Exercise aim: The records below should be set down in full, please, without any change.

(Saved entries)
┏━━

Definition ex_market : Market :=
  {| book := new_book Coinbase BTC_USD; tracker := {| last_ := None |}; health := new_health |}.
Definition ex_handler : Handler :=
  {| market := ex_market; handler_connection_id := 1; progress := new_progress; next_index_ := 0 |}.
Definition ex_env : QueueLog := {| rq := new_queue default_queue_config; taken := [] |}.
Definition ex_publish (r : ProcessResult) (p : RuntimeProgress) (m : Market) (env : QueueLog) := env.

Definition ex_handle (h : Handler) (env : QueueLog) (text : string) : Handler * QueueLog * ProcessResult :=
  @handle ex_lib default_products _ _ ex_publish {| mono_ns := 30 |} h env text
    {| wall_ns := 10 |} {| mono_ns := 20 |}.

Definition ex_after_snapshot := ex_handle ex_handler ex_env "snapshot".
Definition ex_after_update := ex_handle ex_after_snapshot.1.1 ex_after_snapshot.1.2 "update".
Definition ex_after_heartbeat := ex_handle ex_after_update.1.1 ex_after_update.1.2 "heartbeat".

Lemma ex_handler_inv : handler_inv ex_handler.
Proof. split; [cbn; done|done]. Qed.

(** The snapshot and the update are applied; the malformed heartbeat that
    follows invalidates the book and is reported, not thrown. *)
Example ex_handle_outcomes :
  (outcome ex_after_snapshot.2, outcome ex_after_update.2, outcome ex_after_heartbeat.2) =
    (MessageOutcome.BookUpdated, MessageOutcome.BookUpdated, MessageOutcome.ApplyError) ∧
  bids_ (book (market ex_after_update.1.1)) =
    [(MkFixedPoint 5000001, MkFixedPoint 50000000); (MkFixedPoint 5000000, MkFixedPoint 100000000)] ∧
  state_ (book (market ex_after_heartbeat.1.1)) = Invalid.
Proof. by vm_compute. Qed.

┗━━

Response area:
Definition ex_market : Market :=
  {| book := new_book Coinbase BTC_USD; tracker := {| last_ := None |}; health := new_health |}.
Definition ex_handler : Handler :=
  {| market := ex_market; handler_connection_id := 1; progress := new_progress; next_index_ := 0 |}.
Definition ex_env : QueueLog := {| rq := new_queue default_queue_config; taken := [] |}.
Definition ex_publish (r : ProcessResult) (p : RuntimeProgress) (m : Market) (env : QueueLog) := env.

Definition ex_handle (h : Handler) (env : QueueLog) (text : string) : Handler * QueueLog * ProcessResult :=
  @handle ex_lib default_products _ _ ex_publish {| mono_ns := 30 |} h env text
    {| wall_ns := 10 |} {| mono_ns := 20 |}.

Definition ex_after_snapshot := ex_handle ex_handler ex_env "snapshot".
Definition ex_after_update := ex_handle ex_after_snapshot.1.1 ex_after_snapshot.1.2 "update".
Definition ex_after_heartbeat := ex_handle ex_after_update.1.1 ex_after_update.1.2 "heartbeat".

Lemma ex_handler_inv : handler_inv ex_handler.
Proof. split; [cbn; done|done]. Qed.

(** The snapshot and the update are applied; the malformed heartbeat that
    follows invalidates the book and is reported, not thrown. *)
Example ex_handle_outcomes :
  (outcome ex_after_snapshot.2, outcome ex_after_update.2, outcome ex_after_heartbeat.2) =
    (MessageOutcome.BookUpdated, MessageOutcome.BookUpdated, MessageOutcome.ApplyError) ∧
  bids_ (book (market ex_after_update.1.1)) =
    [(MkFixedPoint 5000001, MkFixedPoint 50000000); (MkFixedPoint 5000000, MkFixedPoint 100000000)] ∧
  state_ (book (market ex_after_heartbeat.1.1)) = Invalid.
Proof. by vm_compute. Qed.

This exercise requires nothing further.